§ INSTRUCTIONS TO FOLLOW
Reproduce, exactly and in full, only the lines below from the one containing "Definition FormatSVG : OutputFormat" through the one containing "Definition DitherMethod : Type := string.".

[Saved data entries]

>>>

(** * forge-sdk-go: request builder, payload finalisation and outcome
      classification

    A shallow embedding of [forge.go], [types.go] and [error.go].

    - Go strings are byte sequences: [string] (a list of 8-bit [ascii]).
    - [*T] fields of [RenderRequest] are [option T]: [None] is the nil
      pointer, [Some v] a pointer to [v].
    - [map[string]any] is a [gmap string value]; the dynamic values stored
      in it are the constructors of [value].
    - A method with a pointer receiver that mutates and returns the
      receiver is a function from the old state to the new one.
    - The pointers [r.client] and [c.httpClient] are taken to be non-nil,
      as they are in every request obtained from [RenderHTML]/[RenderURL]
      on a client obtained from [NewClient]. *)

From Stdlib Require Import ZArith String Ascii List Bool Lia.
From Stdlib Require Import DecimalString.
From Stdlib Require Floats.SpecFloat.
From Equations Require Import Equations.
From stdpp Require Import gmap strings list fin_maps.

Set Warnings "-register-all,-postfix-notation-not-level-1".

#[local] Open Scope string_scope.

(** ** types.go *)

(** Every enumeration of [types.go] is a named string type: any string
    converts to it, the constants are just the documented values. *)
Module types.

Definition OutputFormat : Type := string.
Definition FormatPDF : OutputFormat := "pdf".
Definition FormatPNG : OutputFormat := "png".
Definition FormatJPEG : OutputFormat := "jpeg".
Definition FormatBMP : OutputFormat := "bmp".
Definition FormatTGA : OutputFormat := "tga".
Definition FormatQOI : OutputFormat := "qoi".
Definition FormatSVG : OutputFormat := "svg".

Definition Orientation : Type := string.
Definition Portrait : Orientation := "portrait".
Definition Landscape : Orientation := "landscape".

Definition Flow : Type := string.
Definition FlowAuto : Flow := "auto".
Definition FlowPaginate : Flow := "paginate".
Definition FlowContinuous : Flow := "continuous".

Definition DitherMethod : Type := string.
Definition DitherNone : DitherMethod := "none".
Definition DitherFloydSteinberg : DitherMethod := "floyd-steinberg".
Definition DitherAtkinson : DitherMethod := "atkinson".
Definition DitherOrdered : DitherMethod := "ordered".

Definition WatermarkLayer : Type := string.
Definition WatermarkOver : WatermarkLayer := "over".
Definition WatermarkUnder : WatermarkLayer := "under".

Definition PdfStandard : Type := string.
Definition PdfStandardNone : PdfStandard := "none".
Definition PdfStandardA2B : PdfStandard := "pdf/a-2b".
Definition PdfStandardA3B : PdfStandard := "pdf/a-3b".

Definition EmbedRelationship : Type := string.
Definition EmbedRelationshipAlternative : EmbedRelationship := "alternative".
Definition EmbedRelationshipSupplement : EmbedRelationship := "supplement".
Definition EmbedRelationshipData : EmbedRelationship := "data".
Definition EmbedRelationshipSource : EmbedRelationship := "source".
Definition EmbedRelationshipUnspecified : EmbedRelationship := "unspecified".

Definition BarcodeType : Type := string.
Definition BarcodeQR : BarcodeType := "qr".
Definition BarcodeCode128 : BarcodeType := "code128".
Definition BarcodeEAN13 : BarcodeType := "ean13".
Definition BarcodeUPCA : BarcodeType := "upca".
Definition BarcodeCode39 : BarcodeType := "code39".

Definition BarcodeAnchor : Type := string.
Definition AnchorTopLeft : BarcodeAnchor := "top-left".
Definition AnchorTopRight : BarcodeAnchor := "top-right".
Definition AnchorBottomLeft : BarcodeAnchor := "bottom-left".
Definition AnchorBottomRight : BarcodeAnchor := "bottom-right".

Definition PdfMode : Type := string.
Definition PdfModeAuto : PdfMode := "auto".
Definition PdfModeVector : PdfMode := "vector".
Definition PdfModeRaster : PdfMode := "raster".

Definition AccessibilityLevel : Type := string.
Definition AccessibilityNone : AccessibilityLevel := "none".
Definition AccessibilityBasic : AccessibilityLevel := "basic".
Definition AccessibilityPdfUa1 : AccessibilityLevel := "pdf/ua-1".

<<<

§ ANSWER BOX
Definition FormatSVG : OutputFormat := "svg".

Definition Orientation : Type := string.
Definition Portrait : Orientation := "portrait".
Definition Landscape : Orientation := "landscape".

Definition Flow : Type := string.
Definition FlowAuto : Flow := "auto".
Definition FlowPaginate : Flow := "paginate".
Definition FlowContinuous : Flow := "continuous".

Definition DitherMethod : Type := string.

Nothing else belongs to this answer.